Interesting updates for omNovia

The saying goes, “You don’t get a second chance to make a first impression.” In a short attention economy, this may be true for many marketers.

But if you’re evaluating virtual events vendors, it might be time for a “First chance to make a second impression” for omNovia.

Don’t get me wrong. If you look at their website, their “solutions” are about the same as what everyone else says, but there is one hint of change on the front page…webinars and live event webcasting.

To me, this shift in focus is huge.

I recently had the pleasure of catching up with omNovia’s Lou Sanatore (@LouSanatore), and this was the first thing he brought to my attention.

The reason I think this is huge is because it’s better for YOU, the buyer/user, when a company finds a refined focus of what they do. And, frankly, we get paid the most to solve big problems, and hosting a meeting online isn’t a big problem any more.

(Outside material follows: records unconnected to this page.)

Lemma dec_omit_map m : match omit_map m with Some v => dec_map ∅ v | None => Some ∅ end = Some m.
Proof.
  unfold omit_map. case_bool_decide; [by subst|]. unfold dec_map. rewrite dec_entries. f_equal.
  assert (sorted_entries m ≡ₚ map_to_list m) as Hp by apply insertion_sort_perm.
  assert (NoDup (sorted_entries m).*1) as Hn by (rewrite Hp; apply NoDup_fst_map_to_list).
  rewrite <-(list_to_map_to_list m) at 2. rewrite <-(list_to_map_proper _ _ Hn Hp).
  apply map_eq. intros k. clear Hp. generalize (sorted_entries m) Hn. intros l Hl.
  enough (∀ m0 : gmap string string, foldl (fun (m : gmap string string) kv => <[kv.1 := kv.2]> m) m0 l !! k =
    match list_to_map (M := gmap string string) l !! k with Some s => Some s | None => m0 !! k end) as ->
    by (rewrite lookup_empty; by case_match).
  induction l as [|[k' s] l IH]; intros m0; [done|]. apply NoDup_cons in Hl as [Hk' Hl].
  cbn [foldl fst snd]. rewrite IH by done. rewrite list_to_map_cons, !lookup_insert.
  case_decide; [|done]. subst. apply not_elem_of_list_to_map_1 in Hk'. cbn [fst] in Hk'. by rewrite Hk'.
Qed.

End roundtrip.

(** [assoc] on a struct's own field names computes. *)
Ltac struct_roundtrip :=
  cbn [dec_struct]; cbv zeta;
  repeat (rewrite get_encoded; [|reflexivity|by apply (bool_decide_unpack _); vm_compute]);
  unfold assoc;
  cbn [find_map fst snd];
  repeat match goal with
  | |- context [bool_decide (?a = ?b :> string)] =>
    first [rewrite (bool_decide_true (a = b)) by reflexivity | rewrite (bool_decide_false (a = b)) by done]
  end;
  cbn [default from_option id dec_string];
  rewrite ?dec_omit_string, ?dec_omit_strings, ?dec_omit_map; cbn [mbind option_bind].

To this end, omNovia has made some nice enhancements that solve the problems (or anticipate them) that communicators have with broader audiences in webinars/webcasts/hybrid events.

A few of these include…

New Q&A manager
My favorite feature of any platform, to be honest, and there are some nice enhancements here. omNovia already smartly integrated Twitter, including bringing a hashtag stream into the Q&A interface, but they’ve enhanced the ability to manage behind the scenes significantly. This is the stuff you don’t see in a product demo, and inexperienced presenters/producers fail to appreciate the power of the ability to assign/prioritize/easily view and respond to help you draw your audience in by creating a sense of presence.

One other tidbit. When you answer a question (via text), the attendee has a five star rating system where they can rate the answer (“Was this answer helpful to you?” or something like that). A nice touch in some circumstances.

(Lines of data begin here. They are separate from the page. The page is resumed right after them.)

(* ===== verification/FederationSpec.v ===== *)
(** * FederationSpec: a federation as a replicated store

    What a federation promises, without clusters, HTTP, JSON or DNS: every
    site exports one response, and has a view of the exports of the sites it
    follows; a pull takes an export as it is or keeps the view as it was, and
    forgets the sites no longer followed.  The instances that poll each other
    refine this store. *)

From S2P Require Import Prelude GoStrings StableSort ApiTypes UrlResolver Links Collectors Dashboard.
From S2P Require Import Sample DashboardProps Wire Sync SyncProps Federation.

(** ** The store *)
Record store := {
  exports : gmap string DashboardResponse;
  views : gmap string (gmap string DashboardResponse)
}.

Definition empty_store : store := {| exports := ∅; views := ∅ |}.

(** [v'] is the view after pulling the sites of [follow]. *)
Definition pulled (e v v' : gmap string DashboardResponse) (follow : gset string) : Prop :=
  ∀ q, if bool_decide (q ∈ follow) then v' !! q = v !! q ∨ v' !! q = e !! q ∧ is_Some (e !! q) else v' !! q = None.

Inductive store_step (s : store) : store → Prop :=
| store_publish p export : is_Some (views s !! p) →
    store_step s {| exports := partial_alter (fun _ => export) p (exports s); views := views s |}
| store_join p export :
    store_step s {| exports := partial_alter (fun _ => export) p (exports s); views := <[p := ∅]> (views s) |}
| store_leave p : store_step s {| exports := delete p (exports s); views := delete p (views s) |}
| store_pull p v v' follow : views s !! p = Some v → pulled (exports s) v v' follow →
    store_step s {| exports := exports s; views := <[p := v']> (views s) |}.

(** ** Refinement *)
Section refinement.
Context `{Unicode, Apimachinery, MapRange, StableSort}.
Implicit Types (fed : federation) (p q : string) (n m : node).

Definition export (c : dashboardCollector) : option DashboardResponse :=
  match collectDashboard c [allLinkGroupsWildcard] true with Ok resp => Some (on_wire resp) | Err _ => None end.

Definition abs (fed : federation) : store :=
  {| exports := omap (fun n => export (nd_collector n)) fed; views := nd_cache <$> fed |}.

Lemma abs_exports_insert fed p n :
  omap (fun n => export (nd_collector n)) (<[p := n]> fed) =
  partial_alter (fun _ => export (nd_collector n)) p (omap (fun n => export (nd_collector n)) fed).
Proof.
  apply map_eq. intros q. rewrite lookup_omap. destruct (decide (p = q)) as [->|Hne].
  - by rewrite lookup_insert_eq, lookup_partial_alter_eq.
  - by rewrite lookup_insert_ne, lookup_partial_alter_ne, lookup_omap.
Qed.

Lemma same_export (m : gmap string DashboardResponse) p export : m !! p = export → partial_alter (fun _ => export) p m = m.
Proof.
  intros <-. apply map_eq. intros q. destruct (decide (p = q)) as [->|Hne];
    [by rewrite lookup_partial_alter_eq|by rewrite lookup_partial_alter_ne].
Qed.

Lemma serves_export m resp : serves m resp ↔ export (nd_collector m) = Some resp.
Proof.
  unfold serves, export. destruct (collectDashboard _ _ _) as [r0|e]; split.
  - by intros (? & [= <-] & ->).
  - intros [= <-]. by exists r0.
  - by intros (? & [=] & _).
  - done.
Qed.

Lemma poll_pulled fed p n net :
  (∀ p n, fed !! p = Some n → encodable (nd_collector n)) → fed !! p = Some n → honest fed net →
  pulled (exports (abs fed)) (nd_cache n) (nd_cache (poll net n))
    (list_to_set (filter (fun q => q ≠ "") (TrimSpace <$> raw_peers (nd_options n) net))).
Proof.
  intros Henc Hn Hh q. destruct (nd_cache (poll net n) !! q) as [resp|] eqn:Hq.
  - assert (q ≠ "" ∧ q ∈ TrimSpace <$> raw_peers (nd_options n) net) as Hin.
    { cbn [poll with_cache nd_cache] in Hq. rewrite fetchAll_at in Hq. by case_bool_decide. }
    rewrite bool_decide_true by (by rewrite elem_of_list_to_set, list_elem_of_filter).
    destruct (poll_cached _ _ _ _ _ Henc Hh Hq) as [->|(m & Hm & Hs)]; [by left|]. right.
    apply serves_export in Hs. cbn [abs exports]. rewrite lookup_omap, Hm. cbn. rewrite Hs. by split.
  - case_bool_decide as Hin; [|done]. left. symmetry.
    rewrite elem_of_list_to_set, list_elem_of_filter in Hin. cbn [poll with_cache nd_cache] in Hq.
    rewrite fetchAll_at, bool_decide_true in Hq by done. by destruct (fetchFromPeer net q).
Qed.

Lemma step_refines fed fed' :
  (∀ p n, fed !! p = Some n → encodable (nd_collector n)) → step fed fed' → store_step (abs fed) (abs fed').
Proof.
  intros Henc Hs. destruct Hs as [p n collector options Hp _|p n Hn _|p|p n net Hp Hh]; unfold abs at 2.
  - rewrite abs_exports_insert, fmap_insert. cbn [nd_cache nd_collector].
    rewrite (insert_id (nd_cache <$> fed)) by (by rewrite lookup_fmap, Hp).
    apply (store_publish (abs fed)). cbn. rewrite lookup_fmap, Hp. by eexists.
  - rewrite abs_exports_insert, fmap_insert, Hn. apply (store_join (abs fed)).
  - rewrite omap_delete, fmap_delete. apply (store_leave (abs fed)).
  - rewrite abs_exports_insert, fmap_insert. cbn [poll with_cache nd_collector].
    rewrite same_export by (by rewrite lookup_omap, Hp).
    eapply (store_pull (abs fed)); [cbn; by rewrite lookup_fmap, Hp|exact (poll_pulled fed p n net Henc Hp Hh)].
Qed.

(** C28: a federation is a replicated store.  Every step an instance or its
    cluster makes is a step of the store (its export changes, it joins or
    leaves, or it pulls), so every state a federation can reach is a state
    the store can reach. *)
Theorem federation_refines_store past fed : history (fed :: past) → rtc store_step empty_store (abs fed).
Proof.
  intros Hh. remember (fed :: past) as h eqn:E. revert fed past E.
  induction Hh as [|fed0 fed1 past0 Hh IH Hs]; intros fed past [= <- <-]; [apply rtc_refl|].
  eapply rtc_r; [by eapply IH|]. apply step_refines; [|done]. exact (sound_encodable _ _ (history_sound _ _ Hh)).
Qed.
End refinement.

Lemma federation_refines_store_witness :
  rtc store_step empty_store (abs fed_polled) ∧ is_Some (views (abs fed_polled) !! url_b ≫= (.!! url_a)).
Proof.
  split; [exact (federation_refines_store _ _ sample_history)|].
  cbn [abs views]. rewrite lookup_fmap, polled_b. cbn.
  destruct cached_was_served_witness as (resp & Hr & _). exists resp. exact Hr.
Defined.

Mobile support – Android and iOS
No, most communicators aren’t taking mobile attendees into account when they design virtual presentations. But get ready or get caught with your pants down. Their mobile version doesn’t support H.264-based video (yet), so an iOS viewer wouldn’t see the Flash-based video of the presenter, but you can use the YouTube feature. Read on.

YouTube integration
If you want to play a video from YouTube, there are two benefits. One, you aren’t uploading anything, so two, the end-user is hitting YouTube’s servers directly. Less bandwidth problem, better experience. To be fair, you can easily accomplish this in other solutions with a web slide that takes them there (or even by chatting out a link), but it is a nice improvement from the producer’s point of view.

Participant notes – like WordPad for attendees
Participants can take notes inside the console. While not unique to omNovia, there are many platforms that don’t offer this, and if you want to keep the attendee’s experience focused inside the platform, quite useful.

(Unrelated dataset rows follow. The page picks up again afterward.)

(* ===== verification/Notifier.v ===== *)
(** * Notifier: web/notifier.go

    The broadcaster that tells browsers to reload.  Its goroutine ([Start])
    runs beside the callers of [Notify], [register] and [unregister]; every
    critical section and channel operation is one event, so a list of events
    is an interleaving.  Choices the program does not make (the order of a
    snapshot, whether a write fails) are part of the event. *)

From S2P Require Import Prelude.

(** A WebSocket connection. *)
Definition conn : Type := nat.

(** [websocket.TextMessage] carrying "ping", and a WebSocket ping frame. *)
Inductive message := TextPing | WSPing.
#[export] Instance message_eq_dec : EqDecision message.
Proof. solve_decision. Defined.

(** Where the goroutine of [Start] is: in its [select], between the check
    for clients and the snapshot, inside the loop over a snapshot, returned. *)
Inductive program_counter :=
| Selecting
| Snapshotting (m : message)
| Writing (m : message) (todo : list conn)
| Returned.
#[export] Instance program_counter_eq_dec : EqDecision program_counter.
Proof. solve_decision. Defined.

(** [notify] is the buffered channel of capacity one: full or empty; [closed]
    collects the connections on which [Close] was called. *)
Record DashboardNotifier := {
  clients : gset conn;
  notify : bool;
  pending : bool;
  pc : program_counter;
  closed : gset conn
}.
#[export] Instance DashboardNotifier_eq_dec : EqDecision DashboardNotifier.
Proof. solve_decision. Defined.

Definition NewDashboardNotifier : DashboardNotifier :=
  {| clients := ∅; notify := false; pending := false; pc := Selecting; closed := ∅ |}.

(** Every replica notifies its own clients, leader or not. *)
Definition DashboardNotifier_NeedLeaderElection : bool := false.

Definition at_pc (p : program_counter) (n : DashboardNotifier) : DashboardNotifier :=
  {| clients := clients n; notify := notify n; pending := pending n; pc := p; closed := closed n |}.
Definition with_clients (c : gset conn) (n : DashboardNotifier) : DashboardNotifier :=
  {| clients := c; notify := notify n; pending := pending n; pc := pc n; closed := closed n |}.
Definition close_conns (c : gset conn) (n : DashboardNotifier) : DashboardNotifier :=
  {| clients := clients n; notify := notify n; pending := pending n; pc := pc n; closed := c ∪ closed n |}.

(** ** Operations *)

Definition Notify (n : DashboardNotifier) : DashboardNotifier :=
  {| clients := clients n; notify := true; pending := pending n; pc := pc n; closed := closed n |}.
Definition register (c : conn) (n : DashboardNotifier) : DashboardNotifier := with_clients ({[c]} ∪ clients n) n.
Definition unregister (c : conn) (n : DashboardNotifier) : DashboardNotifier := with_clients (clients n ∖ {[c]}) n.
Definition closeAll (n : DashboardNotifier) : DashboardNotifier := with_clients ∅ (close_conns (clients n) n).

Inductive event :=
| ENotify
| ERegister (c : conn)
| EUnregister (c : conn)
| EReceive                       (* case <-n.notify *)
| ELimiter                       (* case <-limiter.C *)
| EPinger                        (* case <-pinger.C *)
| ESnapshot (l : list conn)      (* n.snapshot() returned l *)
| EWrite (c : conn) (ok : bool)  (* conn.WriteMessage *)
| EDone.                         (* case <-ctx.Done() *)
#[export] Instance event_eq_dec : EqDecision event.
Proof. solve_decision. Defined.

(** The loop over a snapshot returns to the [select] when nothing is left. *)
Definition writing (m : message) (todo : list conn) : program_counter :=
  match todo with [] => Selecting | _ => Writing m todo end.

(** One event, when the program can make it. *)
Definition step (n : DashboardNotifier) (e : event) : option DashboardNotifier :=
  match e with
  | ENotify => Some (Notify n)
  | ERegister c => Some (register c n)
  | EUnregister c => Some (unregister c n)
  | EReceive =>
    if bool_decide (pc n = Selecting) && notify n
    then Some {| clients := clients n; notify := false; pending := true; pc := pc n; closed := closed n |}
    else None
  | ELimiter =>
    if bool_decide (pc n = Selecting) then
      if negb (pending n) then Some n else
      Some {| clients := clients n; notify := notify n; pending := false;
              pc := if bool_decide (clients n ≠ ∅) then Snapshotting TextPing else Selecting;
              closed := closed n |}
    else None
  | EPinger => if bool_decide (pc n = Selecting) then Some (at_pc (Snapshotting WSPing) n) else None
  | ESnapshot l =>
    match pc n with
    | Snapshotting m =>
      if bool_decide (l ≡ₚ elements (clients n)) then Some (at_pc (writing m l) n) else None
    | _ => None
    end
  | EWrite c ok =>
    match pc n with
    | Writing m (c' :: todo) =>
      if bool_decide (c = c') then
        let n := at_pc (writing m todo) n in
        Some (if ok then n else unregister c (close_conns {[c]} n))
      else None
    | _ => None
    end
  | EDone => if bool_decide (pc n = Selecting) then Some (at_pc Returned (closeAll n)) else None
  end.

(** A run of the program from [n]. *)
Fixpoint run (n : DashboardNotifier) (trace : list event) : option DashboardNotifier :=
  match trace with
  | [] => Some n
  | e :: trace => match step n e with Some n => run n trace | None => None end
  end.

(** [reaches trace n]: the trace is possible and ends in [n]. *)
Inductive reaches : list event → DashboardNotifier → Prop :=
| reaches_new : reaches [] NewDashboardNotifier
| reaches_step trace n e n' : reaches trace n → step n e = Some n' → reaches (trace ++ [e]) n'.

(** ** What a trace says *)

(** How often an event that satisfies [f] occurs. *)
Definition count (f : event → bool) (trace : list event) : nat := length (List.filter f trace).
Definition is_notify (e : event) : bool := bool_decide (e = ENotify).
Definition is_tick (e : event) : bool := bool_decide (e = ELimiter).

(** The event starts a broadcast of "ping" from state [n]. *)
Definition starts_broadcast (n : DashboardNotifier) (e : event) : bool :=
  bool_decide (e = ELimiter) && pending n && bool_decide (clients n ≠ ∅).

(** Broadcasts started along a run from [n]. *)
Fixpoint broadcasts (n : DashboardNotifier) (trace : list event) : nat :=
  match trace with
  | [] => 0
  | e :: trace =>
    (if starts_broadcast n e then 1 else 0) +
    match step n e with Some n => broadcasts n trace | None => 0 end
  end.

(** The connections written to, in order, and those a loop has still to
    write to. *)
Definition writes (trace : list event) : list conn :=
  omap (fun e => match e with EWrite c _ => Some c | _ => None end) trace.
Definition todo (n : DashboardNotifier) : list conn :=
  match pc n with Writing _ l => l | _ => [] end.
Definition is_snapshot (e : event) : bool := match e with ESnapshot _ => true | _ => false end.

(** The events of one uninterrupted broadcast over the snapshot [l]. *)
Definition broadcast (l : list conn) (outcome : conn → bool) : list event :=
  ESnapshot l :: ((fun c => EWrite c (outcome c)) <$> l).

Closed captioning for 508 compliance
Lou pointed out a big government contract win they had recently, and if you serve the public sector, this may be a critical requirement for you.

One other note…omNovia has long had an integrated ecommerce solution, a challenge for many in the hybrid events biz as they seek to extend and monetize trade show or equivalent participation.

The bottom line

As I preach often (if not ad nauseum), your behavior and goals should drive technology and vendor choices, but there is always a tradeoff. In today’s more mature marketplace, “show your screen” and “collaborate with people around the world” are aging news, and it’s the smaller things that tend to differentiate choices. If you’re doing webinars/webcasts/hybrid events, omNovia may well be worth putting on the short list.

2 thoughts on “Interesting updates for omNovia

  1. Peter Chen

    Hi Roger,

    Thank you for your positive note on omNovia.

    Here are some comments:

    – Playing a YouTube movie in the room and controlling its flow (start it, pause it, comment on it, resume…) offers a better experience than posting a url of a YouTube. right?

    – Also note the omNovia Movie Player allows presenters to play movies that are not on YouTube.

    – The omNovia Web Conference Mobile 3.1 supports H264 movies also on iPhone and iPad. The only thing not supported yet is the live video on iOS (On Android devices everything works). The upcoming version 3.5 will address the live video on iPad and iPhone as well.

    – The Notes module allows presenters (not attendees) to share notes with attendees in real-time and optionally save them into the Documents folder for attendees to access. Ideal for meeting notes and webinar notes.

    – Have you tried Recast? It is our unique record/replay feature that enables you to replay an event with the same level of interactivity as the live event. For instance, attendees can answer polls, type chat, download documents…

    Thank you again.
    Peter

    1. TheVP

      Sweet! Thanks for the clarifications, Peter.